MongoDB (from humongous) is an open source document-oriented database system developed and supported by MongoDB Inc. (formerly 10gen). It is part of the NoSQL family of database systems. Instead of storing data in tables as is done in a "classical" relational database, MongoDB stores structured data as JSON-like documents with dynamic schemas (MongoDB calls the format BSON), making the integration of data in certain types of applications easier and faster.

Installation

MongoDB has been removed from the official repositories due to its re-licensing issues [1].

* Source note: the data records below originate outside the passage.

Lemma apply_hints_error kvs : forall st e,
  apply_hints st kvs = Err e -> exists key val, e = InvalidHintValue key val.
Proof.
  induction kvs as [|kv kvs IH]; cbn; intros st e; [discriminate|].
  unfold apply_hint at 1.
  destruct (hint_entry kv) as [[key val]|]; cbn [bind]; [|apply IH].
  destruct (assign_hint st key val) as [st'|err] eqn:E; cbn [bind];
    [apply IH|].
  intros [= <-]. apply assign_hint_error in E. eauto.
Qed.

Lemma parse_hints_error qs st e :
  parse_hints qs st = Err e -> exists key val, e = InvalidHintValue key val.
Proof.
  unfold parse_hints. destruct (read_hints_str qs); [|discriminate].
  apply apply_hints_error.
Qed.

Lemma construct_error now qs e :
  construct_read_request now qs = Err e -> ~ is_unsupported e.
Proof.
  intros H.
  destruct (metric_name_of (main_query qs)) as [name|] eqn:Hn;
    [|unfold construct_read_request in H; rewrite Hn in H;
      injection H as <-; exact id].
  destruct (label_matchers_list (main_query qs)) as [lms|e1] eqn:Hl;
    [|unfold construct_read_request in H; rewrite Hn, Hl in H;
      injection H as <-; now apply (label_matchers_error _ _ Hl)].
  destruct (time_range_ms (main_query qs)) as [range|e1] eqn:Hr;
    [|unfold construct_read_request in H; rewrite Hn, Hl, Hr in H;
      injection H as <-;
      destruct (time_range_error _ _ Hr) as (ve & ->); exact id].
  rewrite (construct_parts now qs name lms range Hn Hl Hr) in H.
  destruct (parse_hints qs _) as [st|e1] eqn:Hh; [discriminate|].
  injection H as <-.
  destruct (parse_hints_error _ _ _ Hh) as (key & val & ->). exact id.
Qed.

(** ** The matchers of the request *)

(** The label matchers of the query in the order they are written. *)
Definition written_matchers (qs : str) : result error (list LabelMatcher) :=
  let* lms := label_matchers_list (main_query qs) in
  Ok (map matcher_of lms).

(** The matchers of the request after the first one. *)
Definition label_matchers_of (r : ReadRequest) : list LabelMatcher :=
  match queries r with
  | q0 :: _ => tl (matchers q0)
  | [] => []
  end.

Lemma construct_matchers now qs r :
  construct_read_request now qs = Ok r ->
  exists ms, written_matchers qs = Ok ms
             /\ label_matchers_of r = sort_by m_value ms.
Proof.
  intros H.
  destruct (construct_ok_inv now qs r H)
    as (name & lms & range & st & _ & Hl & _ & _ & ->).
  exists (map matcher_of lms). unfold written_matchers. rewrite Hl.
  split; reflexivity.
Qed.

(** C2 as stated fails: no query makes the parser fail with
    [UnsupportedOperator]. *)
Lemma unsupported_operator_unreachable :
  ~ exists now qs op,
      construct_read_request now qs = Err (UnsupportedOperator op).
Proof.
  intros (now & qs & op & H). apply construct_error in H.
  apply H. exact I.
Qed.

(** A query with two label matchers, for the examples. *)
Definition two_matchers (n1 v1 n2 v2 : string) : str :=
  lit "metric{" ++ lit n1 ++ lit "=" ++ quoted (lit v1) ++ lit ","
  ++ lit n2 ++ lit "=" ++ quoted (lit v2) ++ lit "}".

(** C5, amended.  The label matchers of a request are the matchers written
    in the query, sorted by value, those of equal value in the order
    written.  Two queries whose matchers differ only in order have the same
    sorted matchers provided matchers of equal value are written in the
    same order, and so whenever the values are pairwise distinct. *)
Theorem label_matchers_sorted now qs r :
  construct_read_request now qs = Ok r ->
  exists ms,
    written_matchers qs = Ok ms
    /\ sorted_by m_value (label_matchers_of r)
    /\ Permutation ms (label_matchers_of r)
    /\ same_order_of_equals m_value (label_matchers_of r) ms
    /\ (forall now' qs' r' ms',
          construct_read_request now' qs' = Ok r' ->
          written_matchers qs' = Ok ms' ->
          same_order_of_equals m_value ms ms' ->
          label_matchers_of r' = label_matchers_of r)
    /\ (forall now' qs' r' ms',
          construct_read_request now' qs' = Ok r' ->
          written_matchers qs' = Ok ms' ->
          Permutation ms ms' -> NoDup (map m_value ms) ->
          label_matchers_of r' = label_matchers_of r).
Proof.
  intros H. destruct (construct_matchers now qs r H) as (ms & Hw & E).
  exists ms. rewrite E.
  assert (Hsame : forall now' qs' r' ms',
             construct_read_request now' qs' = Ok r' ->
             written_matchers qs' = Ok ms' ->
             same_order_of_equals m_value ms ms' ->
             label_matchers_of r' = sort_by m_value ms).
  { intros now' qs' r' ms' H' Hw' Hs.
    destruct (construct_matchers now' qs' r' H') as (ms2 & Hw2 & ->).
    rewrite Hw' in Hw2. injection Hw2 as <-.
    symmetry. now apply sort_by_same_order. }
  repeat split.
  - exact Hw.
  - apply sort_by_sorted.
  - symmetry. apply sort_by_perm.
  - apply sort_by_stable.
  - exact Hsame.
  - intros now' qs' r' ms' H' Hw' HP Hnd.
    apply (Hsame now' qs' r' ms' H' Hw').
    now apply distinct_keys_same_order.
Qed.

Lemma label_matchers_sorted_witness :
  let r := request_of (lit "metric")
             [(lit "b", lit "=", lit "2"); (lit "a", lit "=", lit "1")]
             (mkHintState no_hints 1699996400000 1700000000000) in
  exists ms,
    written_matchers (two_matchers "b" "2" "a" "1") = Ok ms
    /\ sorted_by m_value (label_matchers_of r)
    /\ Permutation ms (label_matchers_of r)
    /\ same_order_of_equals m_value (label_matchers_of r) ms
    /\ (forall now' qs' r' ms',
          construct_read_request now' qs' = Ok r' ->
          written_matchers qs' = Ok ms' ->
          same_order_of_equals m_value ms ms' ->
          label_matchers_of r' = label_matchers_of r)
    /\ (forall now' qs' r' ms',
          construct_read_request now' qs' = Ok r' ->
          written_matchers qs' = Ok ms' ->
          Permutation ms ms' -> NoDup (map m_value ms) ->
          label_matchers_of r' = label_matchers_of r).
Proof.
  intros r.
  apply (label_matchers_sorted 1700000000000 (two_matchers "b" "2" "a" "1")).
  vm_compute. reflexivity.
Defined.

(** C5 as stated fails: matchers of equal value stay in the order written,
    so writing them in the other order changes the request. *)
Lemma equal_values_keep_written_order :
  let q1 := two_matchers "a" "1" "b" "1" in
  let q2 := two_matchers "b" "1" "a" "1" in
  exists r1 r2 ms1 ms2,
    construct_read_request 1700000000000 q1 = Ok r1
    /\ construct_read_request 1700000000000 q2 = Ok r2
    /\ written_matchers q1 = Ok ms1
    /\ written_matchers q2 = Ok ms2
    /\ Permutation ms1 ms2
    /\ label_matchers_of r1 <> label_matchers_of r2.
Proof.
  do 4 eexists.
  split; [vm_compute; reflexivity|].
  split; [vm_compute; reflexivity|].
  split; [vm_compute; reflexivity|].
  split; [vm_compute; reflexivity|].
  split; [apply perm_swap|].
  vm_compute. discriminate.
Qed.

(** ** Searching for a block *)

Lemma search_from_sound r : forall s i m,
  search_from r i s = Some m ->
  exists pre rest i' s',
    s = pre ++ rest /\ matches r (i + length pre) rest [] i' s' m.
Proof.
  induction s as [|x s IH]; intros i m; cbn [search_from].
  - destruct (rmatch r i [] [] _) as [c|] eqn:E; [|discriminate].
    intros [= <-]. apply rmatch_sound in E as (i' & s' & c' & M & [= <-]).
    exists [], [], i', s'. split; [reflexivity|].
    cbn. now rewrite Nat.add_0_r.
  - destruct (rmatch r i (x :: s) [] _) as [c|] eqn:E.
    + intros [= <-]. apply rmatch_sound in E as (i' & s' & c' & M & [= <-]).
      exists [], (x :: s), i', s'. split; [reflexivity|].
      cbn. now rewrite Nat.add_0_r.
    + intros H. apply IH in H as (pre & rest & i' & s' & -> & M).
      exists (x :: pre), rest, i', s'. split; [reflexivity|].
      cbn [length]. now rewrite Nat.add_succ_r.
Qed.

Lemma search_from_hit r i s m :
  rmatch r i s [] (fun _ _ c => Some c) = Some m -> search_from r i s = Some m.
Proof. intros H. destruct s; cbn [search_from]; now rewrite H. Qed.

(** A search for a pattern that begins with the character [x] passes over
    text without [x]. *)
Lemma search_from_skip x r pre : forall rest i,
  ~ In x pre ->
  search_from (Chr x @@ r) i (pre ++ rest)
  = search_from (Chr x @@ r) (i + length pre) rest.
Proof.
  induction pre as [|y pre IH]; intros rest i Hx.
  - cbn. now rewrite Nat.add_0_r.
  - cbn [app search_from]. rewrite rmatch_cat. unfold Chr at 1.
    rewrite rmatch_cls_cons.
    destruct (Ascii.eqb_spec x y) as [->|_]; [exfalso; apply Hx; now left|].
    rewrite IH by (intros H; apply Hx; now right).
    cbn [length]. now rewrite Nat.add_succ_r.
Qed.

Definition not_char (x : ascii) : ascii -> bool := Not (Ascii.eqb x).

Lemma all_in_not_char x s : all_in (not_char x) s <-> ~ In x s.
Proof.
  unfold all_in, not_char, Not. rewrite Forall_forall. split.
  - intros H Hx. specialize (H x Hx). now rewrite Ascii.eqb_refl in H.
  - intros H y Hy. destruct (Ascii.eqb_spec x y) as [->|_];
      [contradiction|reflexivity].
Qed.

(** The first opening brace, when a closing brace follows it, opens the
    matcher block; the block ends at the first closing brace. *)
Lemma matcher_block_found pre b post :
  ~ In "{" pre -> ~ In "}" b ->
  matcher_block (pre ++ "{" :: b ++ "}" :: post) = Some b.
Proof.
  intros Hpre Hb. unfold matcher_block, re_search, label_matchers_pattern.
  rewrite search_from_skip by exact Hpre.
  rewrite (search_from_hit _ _ _ [(1%nat, b)]); [reflexivity|].
  rewrite rmatch_cat. apply take_chr. rewrite rmatch_cat, rmatch_grp.
  apply take_star.
  - now apply all_in_not_char.
  - unfold stops, Not. now rewrite Ascii.eqb_refl.
  - apply take_chr. now rewrite firstn_span by lia.
Qed.

Lemma matcher_block_sound main b :
  matcher_block main = Some b ->
  exists pre post, main = pre ++ "{" :: b ++ "}" :: post /\ ~ In "}" b.
Proof.
  unfold matcher_block, re_search.
  destruct (search_from _ _ _) as [m|] eqn:E; [|discriminate].
  cbn. intros [= <-].
  apply search_from_sound in E as (pre & rest & i' & s' & -> & M).
  unfold label_matchers_pattern in M.
  apply matches_cat in M as (i1 & s1 & c1 & M1 & M).
  apply matches_chr in M1 as (-> & -> & ->).
  apply matches_cat in M as (i2 & s2 & c2 & M2 & M).
  apply matches_grp in M2 as (c0 & M2 & ->).
  apply matches_star_cls in M2 as (w & -> & Hw & -> & ->).
  apply matches_chr in M as (-> & -> & ->).
  exists pre, s'. cbn [group_text group Nat.eqb].
  rewrite firstn_span by lia. split; [reflexivity|].
  now apply all_in_not_char.
Qed.

(** The first opening bracket, when a duration text and a closing bracket
    follow it, opens the time range block. *)
Lemma range_block_found pre d post :
  ~ In "[" pre -> d <> [] -> all_in is_range_char d ->
  range_block (pre ++ "[" :: d ++ "]" :: post) = Some d.
Proof.
  intros Hpre Hne Hd. unfold range_block, re_search, time_range_pattern.
  rewrite search_from_skip by exact Hpre.
  destruct d as [|d0 d]; [contradiction|].
  inversion Hd as [|? ? Hd0 Hd']; subst.
  rewrite (search_from_hit _ _ _ [(1%nat, d0 :: d)]); [reflexivity|].
  rewrite rmatch_cat. apply take_chr. rewrite rmatch_cat, rmatch_grp.
  unfold Plus. rewrite rmatch_cat.
  change ((d0 :: d) ++ ?t) with (d0 :: d ++ t).
  rewrite rmatch_cls_cons, Hd0.
  apply take_star; [exact Hd'|reflexivity|].
  apply take_chr. do 3 f_equal.
  apply (firstn_span _ _ (d0 :: d)). cbn [length]. lia.
Qed.

Lemma range_block_sound main d :
  range_block main = Some d ->
  exists pre post,
    main = pre ++ "[" :: d ++ "]" :: post
    /\ d <> [] /\ all_in is_range_char d.
Proof.
  unfold range_block, re_search.
  destruct (search_from _ _ _) as [m|] eqn:E; [|discriminate].
  cbn. intros [= <-].
  apply search_from_sound in E as (pre & rest & i' & s' & -> & M).
  unfold time_range_pattern, Plus in M.
  apply matches_cat in M as (i1 & s1 & c1 & M1 & M).
  apply matches_chr in M1 as (-> & -> & ->).
  apply matches_cat in M as (i2 & s2 & c2 & M2 & M).
  apply matches_grp in M2 as (c0 & M2 & ->).
  apply matches_cat in M2 as (i3 & s3 & c3 & M3 & M2).
  apply matches_cls in M3 as (x & -> & Hx & -> & ->).
  apply matches_star_cls in M2 as (w & -> & Hw & -> & ->).
  apply matches_chr in M as (-> & -> & ->).
  exists pre, s'. cbn [group_text group Nat.eqb].
  change (x :: w ++ "]" :: s') with ((x :: w) ++ "]" :: s').
  rewrite (firstn_span _ _ (x :: w)) by (cbn [length]; lia).
  repeat split; [discriminate|now constructor].
Qed.

(** A search returns the match at the first position that has one: the
    pattern matches at no earlier position. *)
Lemma search_from_first r : forall s i m,
  search_from r i s = Some m ->
  exists pre rest,
    s = pre ++ rest
    /\ rmatch r (i + length pre) rest [] (fun _ _ c => Some c) = Some m
    /\ forall a b, pre = a ++ b -> b <> [] ->
         rmatch r (i + length a) (b ++ rest) [] (fun _ _ c => Some c) = None.
Proof.
  induction s as [|x s IH]; intros i m; cbn [search_from].
  - destruct (rmatch r i [] [] _) as [c|] eqn:E; [|discriminate].
    intros [= <-]. exists [], []. cbn [length app]. rewrite Nat.add_0_r.
    repeat split; [exact E|]. intros a b Hab Hb.
    destruct a; [cbn in Hab; now subst b|discriminate].
  - destruct (rmatch r i (x :: s) [] _) as [c|] eqn:E.
    + intros [= <-]. exists [], (x :: s). cbn [length app].
      rewrite Nat.add_0_r. repeat split; [exact E|]. intros a b Hab Hb.
      destruct a; [cbn in Hab; now subst b|discriminate].
    + intros H. apply IH in H as (pre & rest & -> & M & Hno).
      exists (x :: pre), rest. cbn [length]. rewrite Nat.add_succ_r.
      repeat split; [exact M|]. intros a b Hab Hb.
      destruct a as [|y a]; cbn [app length] in *.
      * subst b. rewrite Nat.add_0_r. exact E.
      * injection Hab as <- ->. rewrite Nat.add_succ_r.
        now apply Hno.
Qed.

PKGBUILDs are provided in AUR:

  • mongodbAUR - builds from source, requiring 180GB+ free disk space, and may take several hours to build (i.e. 6.5 hours on Intel i7, 1 hour on 32 Xeon cores with high-end NVMe.)
  • mongodb-binAUR - prebuilt MongoDB binary extracted from official MongoDB Ubuntu repository packages. Compilation options used are unknown.

Install tools (mongoimport, mongoexport, mongodump, mongorestore, among others) using the PKGBUILD from the AUR corresponding to the main PKGBUILD you chose:

Usage

Start/Enable the mongodb.service daemon.

Note: During the first startup of the mongodb service, it will pre-allocate space, by creating large files (for its journal and other data). This step may take a while, during which the MongoDB shell is unavailable.

To access the MongoDB shell [2]:

$ mongosh

Or, if authentication is configured:

$ mongosh -u userName

Configuration

File Format

MongoDB uses a YAML-based configuration file format. See https://docs.mongodb.com/manual/reference/configuration-options/ for available configuration options.

/etc/mongodb.conf
systemLog:
   destination: file
   path: "/var/log/mongodb/mongod.log"
   logAppend: true
storage:
   journal:
      enabled: true
processManagement:
   fork: true
net:
   bindIp: 127.0.0.1
   port: 27017
setParameter:
   enableLocalhostAuthBypass: false
..

Requiring Authentication

Warning: By default, MongoDB does not require any authentication. Although MongoDB only listens on the localhost interface by default, this still allows any local user to connect without authenticating and may exposes the database(s). It is recommended to enable access control to prevent any unwanted access.

To create a MongoDB user account with administrator access [3]:

$ mongosh
use admin
db.createUser(
  {
    user: "myUserAdmin",
    pwd: "abc123",
    roles: [ { role: "userAdminAnyDatabase", db: "admin" }, "readWriteAnyDatabase" ]
  }
)

Append the following to your /etc/mongodb.conf.

/etc/mongodb.conf
security:
  authorization: "enabled"

Restart mongodb.service.

NUMA

Running MongoDB with Non-Uniform Access Memory (NUMA) can significantly impact performance. [4]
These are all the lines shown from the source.